Son zamanların en güncel konusu Orta Doğu daki İsrail’in saldırgan tutumu ve dünyanın değişmesi öngörülen yeni sınırlarının belirlenerek siyasi, sosyal ve ekonomik yapısı ile kurulacak yeni düzeni.

Herkes Orta Doğu ve askeri uzman kesildi.Savaş tam tamları çalarak olayları ve geleceği yorumluyorlar. Oysa olaylar on yıllar önce belirlenen akışı içinde seyrediyor.

ATATÜRK “YURTTA SULH CİHANDA SULH” sözleriyle dünyanın geleceğini belirleyebilecek olaylarını öngörerek ,kurduğu Cumhuriyetin geleceğini güvence altına alan politikaları uygulayarak ,Musul ve Hatay’l kapsayan Misak-ı Milli sınırlarını çizerek Türkiye’ nin duruşunu dünyaya duyurdu. 

“NE MUTLU TÜRKÜM DİYENE” sözleriyle ülke içersinde barışı sağlayarak bir ulus yaratan Atatürk,dış politikada da ülke çıkarlarını ön plana alarak izlediği politikalarla ,sağlığında Fransızların olumsuz tutumuna rağmen yapılan referandumla Hatay’ın Türk topraklarına katılmasını sağlamış,öngördüğü ikinci dünya avaşı için her iki yönden yapılan baskılara rağmen “taraf” olmamıştır.

Selefi İsmet İnönü de aynı politikaları izleyerek Adana,Yalta,Kahire toplantılarında müttefiklere katılması için alınan kararlara katılmamış, Türkiye yi savaşa sokmamıştır.Savaş sonrası Sovyetlerin Boğazlar ve Doğu Anadolu daki toprak talepleri karşısında aynı politika anlayışı içersin Avrupa konseyi kurucu üyesi , NATO üyesi olmuş ,Orta Doğu da etkin olabilmek için Sadabat Paktını oluşturmuş,CENTO’ya girmiştir.Balkan paktının oluşturulmasında katkı sağlamış bölgesel bir güç olduğunu göstermiştir.

Bu gücü yanlarına almak,olmadığı takdirde pasifize etmek için dünya ülkelerince yıllardır sürdürülen politikalar sürecinin geldiği noktadır bugünkü durum.

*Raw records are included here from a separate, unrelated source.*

Lemma apply_local_discovery_on found :
  loads_typed ->
  goes_on (apply_local_discovery found).
Proof.
  intros Hty r w Hs. unfold apply_local_discovery. do 3 wp_reg.
  apply wp_beside_any; [|auto using onward_refl..]. intros rec w1. wp_reg.
  apply wp_beside.
  eapply wp_mono; [apply load_state_spec; [done|]| |auto using onward_refl..].
  { destruct rec as [[o cl] su]. apply Hs. }
  intros [p retried] w2 Hp. do 2 wp_reg; [|auto using onward_refl..].
  intros [r' b] Epub. do 2 wp_reg.
  assert (served r' /\ later r r') as Hr'.
  { assert (may_follow r p) as Hf.
    { destruct rec as [[o cl] su].
      by eapply follows_of_reloaded; [| | |exact Hp]. }
    destruct (publish_later _ _ _ _ _ Hs Hf Epub) as (? & ? & _). by split. }
  assert (onward r (if scan_available found
      && negb (ownership_requires_retry
                 (ownership (reconciled_publication (builtins r) (publication r) found rec)))
    then with_unreconciled false r' else r', w2)) as Ho.
  { case_match; [by apply with_unreconciled_later|exact Hr']. }
  wp_reg. wp_reg; [intros; wp_reg; exact Ho|intros; exact Ho|exact Ho].
Qed.

Lemma persist_decision_on record enabled :
  goes_on (persist_decision_with_outcome record enabled).
Proof.
  intros r w Hs. unfold persist_decision_with_outcome. do 4 wp_reg; [|auto using onward_refl..].
  intros _ _. destruct (runtime (publication r)) as [s rw|x] eqn:Er;
    [|wp_reg; by apply onward_refl].
  do 2 wp_reg; [|auto using onward_refl..]. intros decision Ed.
  destruct decision as [next|]; [|wp_reg; by apply onward_refl].
  wp_reg. unfold outcome_of. apply wp_beside_any; [|auto using onward_refl..].
  intros result w1. do 2 wp_reg.
  assert (onward r (if persist_outcome_committed (persistence_outcome result)
                    then decided r next else r, w1)) as Ho.
  { case_match; [|by apply onward_refl].
    pose proof (proj1 (proj2 Hs)) as Ht. rewrite Er in Ht.
    destruct (next_decision_later _ _ _ _ _ Ht Ed). by eapply decided_later. }
  destruct result as [o|o]; simpl in *; [wp_reg; exact Ho|].
  destruct (persist_outcome_committed o); wp_reg; exact Ho.
Qed.

Lemma set_enabled_on id enabled generation :
  goes_on (set_enabled id enabled generation).
Proof.
  intros r w Hs. unfold set_enabled. do 4 wp_reg; [|auto using onward_refl..]. intros _ _.
  do 2 wp_reg; [|auto using onward_refl..]. intros _ _.
  do 2 wp_reg; [|auto using onward_refl..]. intros _ _.
  do 2 wp_reg; [|auto using onward_refl..]. intros record _.
  do 2 wp_reg; [|auto using onward_refl..]. intros _ _.
  wp_reg. unfold persist_decision. wp_reg.
  eapply wp_mono; [by apply persist_decision_on|..]; [|done..].
  intros _ [r' w'] Ho. do 2 wp_reg.
  destruct (runtime (publication r')); [wp_reg; exact Ho|wp_reg; intros; try done; exact Ho].
Qed.

Lemma persist_import_disabled_on record : goes_on (persist_import_disabled record).
Proof.
  intros r w Hs. unfold persist_import_disabled. do 4 wp_reg; [|auto using onward_refl..].
  intros _ _. by apply persist_decision_on.
Qed.

(** Saving a document that the registry then adopts. *)
Lemma mutate_removal_index_on mutation : goes_on (mutate_removal_index mutation).
Proof.
  intros r w Hs. unfold mutate_removal_index. do 2 wp_reg.
  destruct (ownership (publication r)) as [index rw|]; [|wp_reg; by apply onward_refl].
  do 2 wp_reg; [|auto using onward_refl..]. intros next _.
  wp_reg. apply wp_beside_any; [|auto using onward_refl..]. intros result w1. do 2 wp_reg.
  match goal with |- wp _ _ _ _ (?r', _) => assert (onward r (r', w1)) as Ho end.
  { case_match; [|by apply onward_refl]. by apply with_ownership_later. }
  destruct result; wp_reg; exact Ho.
Qed.

Lemma register_managed_import_on entry : goes_on (register_managed_import entry).
Proof.
  intros r w Hs. unfold register_managed_import. do 2 wp_reg.
  destruct (ownership (publication r)) as [index []|]; try (wp_reg; by apply onward_refl).
  do 2 wp_reg; [|auto using onward_refl..]. intros next _.
  wp_reg. apply wp_beside_any; [|auto using onward_refl..]. intros result w1. do 2 wp_reg.
  match goal with |- wp _ _ _ _ (?r', _) => assert (onward r (r', w1)) as Ho end.
  { case_match; [|by apply onward_refl]. by apply with_ownership_later. }
  destruct result as [o|o]; simpl in *; [wp_reg; exact Ho|].
  destruct (persist_outcome_committed o); wp_reg; exact Ho.
Qed.

(** The revision a removal saves is new: its preflight saw one left. *)
Definition revision_left r : Prop :=
  match runtime (publication r) with
  | RAvailable s _ => f_revision s < u64_max
  | RUnavailable _ => True
  end.

Lemma persist_disabled_on record r w :
  served r -> revision_left r ->
  wp (persist_disabled_before_removal record) (fun _ => onward r) (fun _ => onward r) (onward r)
    (r, w).
Proof.
  intros Hs Hr. unfold persist_disabled_before_removal, revision_left in *. do 2 wp_reg.
  destruct (runtime (publication r)) as [s rw|x] eqn:Er; [|wp_reg; by apply onward_refl].
  wp_reg. apply wp_beside_any; [|auto using onward_refl..]. intros result w1. do 2 wp_reg.
  match goal with |- wp _ _ _ _ (?r', _) => assert (onward r (r', w1)) as Ho end.
  { case_match; [|by apply onward_refl].
    pose proof (proj1 (proj2 Hs)) as Ht. rewrite Er in Ht. destruct Ht.
    apply (with_runtime_later r s rw); [done|done|left|split]; simpl; unfold u64_saturating_add; lia. }
  destruct result; wp_reg; exact Ho.
Qed.

(** A candidate reconciled again keeps its documents' state, its generation and
    its built-in plugins. *)
Definition rebuilt r (rw : PluginRegistry * W) : Prop :=
  builtins rw.1 = builtins r /\
  catalog_generation (publication rw.1) = catalog_generation (publication r) /\
  runtime (publication rw.1) = runtime (publication r).

Lemma build_reconciled_spec {E} found r (w : W) :
  wp (build_reconciled_candidate (E := E) found) (fun _ => rebuilt r) (fun _ => rebuilt r)
    (rebuilt r) (r, w).
Proof.
  unfold build_reconciled_candidate. do 3 wp_reg. apply wp_beside_any; [|done..].
  intros [[o cl] su] w1. wp_reg. by split_and!.
Qed.
End World.
End Facts.

(** * Decisions *)

Section Facts.
Context `{Codec StateWire} `{Codec StateV1Wire} `{ObjectReader}.

Lemma decimal_range text z : decimal_deserialize text = Some z -> in_u64 z.
Proof. unfold decimal_deserialize. case_match; [|done]. apply parse_u64_range. Qed.

Lemma read_state_typed schema bytes l :
  read_state schema bytes = Some l -> in_u64 (f_revision (pl_state l)).
Proof.
  unfold read_state. case_match; [|case_match; [|done]].
  - destruct (v1_from_slice bytes) as [s|] eqn:E; [|done]. intros [= <-]. simpl.
    unfold v1_from_slice in E. destruct (decode bytes) as [w|]; [|done]. simpl in E.
    unfold v1_of_wire in E. destruct (decimal_deserialize (w1_revision w)) as [z|] eqn:Ez; [|done].
    simpl in E. case_match; [|done]. injection E as <-. by eapply decimal_range.
  - destruct (state_from_slice bytes) as [s|] eqn:E; [|done]. intros [= <-]. simpl.
    unfold state_from_slice in E. destruct (decode bytes) as [w|]; [|done]. simpl in E.
    unfold state_of_wire in E. destruct (decimal_deserialize (sw_revision w)) as [z|] eqn:Ez; [|done].
    simpl in E. case_match; [|done]. injection E as <-. by eapply decimal_range.
Qed.

(** An entry that a recovered document may hold. *)
Definition untrusted (e : PluginStateEntryV2) : Prop :=
  e_source e = LocalDeclarative -> e_enabled e = false.

Lemma recovered_untrusted l : Forall untrusted (f_entries (pl_state (recovered l))).
Proof.
  simpl. apply Forall_map, Forall_forall. intros e _. unfold untrusted, distrust.
  destruct (e_source e) eqn:E; simpl; congruence.
Qed.

(** Where a document that a load answers comes from. *)
(** A candidate other than the main file the answer comes from. *)
Definition recovered_from (cs : list CandidateBytes) (l : PluginStateLoad) : Prop :=
  exists bytes schema x, List.In (Bounded bytes) cs /\ schema_from_slice bytes = Some schema /\
    read_state schema bytes = Some x /\ l = recovered x.

Lemma pick_state_spec index0 invalid cs l :
  pick_state index0 invalid cs = Ok (Some l) ->
  in_u64 (f_revision (pl_state l)) /\
  ((index0 = true /\ exists bytes schema rest,
      cs = Bounded bytes :: rest /\ schema_from_slice bytes = Some schema /\
      read_state schema bytes = Some l) \/
   recovered_from (if index0 then tl cs else cs) l).
Proof.
  revert index0 invalid. induction cs as [|c cs IH]; intros index0 invalid; cbn [pick_state].
  { by case_match. }
  assert (forall invalid', pick_state false invalid' cs = Ok (Some l) ->
    in_u64 (f_revision (pl_state l)) /\
    recovered_from (if index0 then tl (c :: cs) else c :: cs) l) as Hrest.
  { intros invalid' Hp. apply IH in Hp as [Ht [[? _]|Hu]]; [done|]. split; [done|].
    destruct index0; [exact Hu|]. destruct Hu as (b & sc & x & Hin & Hu).
    exists b, sc, x. split; [by right|done]. }
  destruct c as [| |bytes].
  - intros Hp%Hrest. tauto.
  - destruct index0; [done|]. intros Hp%Hrest. tauto.
  - destruct (schema_from_slice bytes) as [schema|] eqn:Es; [|intros Hp%Hrest; tauto].
    destruct (2 <? schema); [done|].
    destruct (read_state schema bytes) as [x|] eqn:Er; [|intros Hp%Hrest; tauto].
    intros [= <-]. pose proof (read_state_typed _ _ _ Er). destruct index0.
    + split; [done|]. left. split; [done|]. by exists bytes, schema, cs.
    + split; [done|]. right. exists bytes, schema, x. split; [by left|done].
Qed.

ÇağdaşlarıRooswelt, Churchil, Stalin ve selefleri Kruchev, Kennedy, De Gaule, Adanaur, İngiltere başbakanları, baş ucu kitabı olarak belirledikleri “NUTUK” ta belirtilen ve hep doğru çıkan öngörüleri göz önünde tutarak kendi “Bölge” politikalarını belirlemek zorunda kalmışlardır. Nasır ‘ın devrilmesinden,Küba krizine,Saddam, Kaddafi’nin devrilmesine kadar bir çok olayda, Türkiye politik duruşunu bozmamış ilkeleri doğrultusunda hareket ermiştir. Brezinski ve Kissenger tarafından 1974 yılında oluşturulan 2050 yılına kadar Orta Asya ve Orta Doğu da su ve enerji kaynaklarını, ticaret yollarını kontrol altında tutmak yönündeki Amerikan politikalarını Kafkasya da Saros,Orta Doğu da İsrail, kurulacak bir Kürdistan devleti ve Ermenistan hattı oluşturarak yürütmeyi hedefleyen ABD,Türkiye ye verdiği eş başkanlık sıfatı ile “Yeşil Kuşak” projesini de bunlara destek olması için gündeme taşımıştır.

Tüm bu gelişmelere karşın Türkiye,almış olduğu kararlarla geleneksel dış politika çizgisinden sapmış,etkisini azaltmıştır. Bundan sonra ne olabileceği konusunu “NUTUK”u günün koşulları ve gelişmelerine göre yorumlayıp,başta Amerika olmak üzere bir takım ülkelerin bölgeden beklentilerine yönelik politikalarını, dünyada hegonomik bir güç olabilmek için Orta Doğu’yu uluslararası bir çatışma arenasına çevirme amacına yönelik sinsi adımlarını görebilir,Misak-ı Milli sınırlarının ve her alanda tam bağımsızlık ilkesinin ne kadar önemli olduğunu anlayabilirsiniz.

Orta Doğu konusunda “ahkam” kesenlerin önce “NUTUK” iyi okumaları gerekir.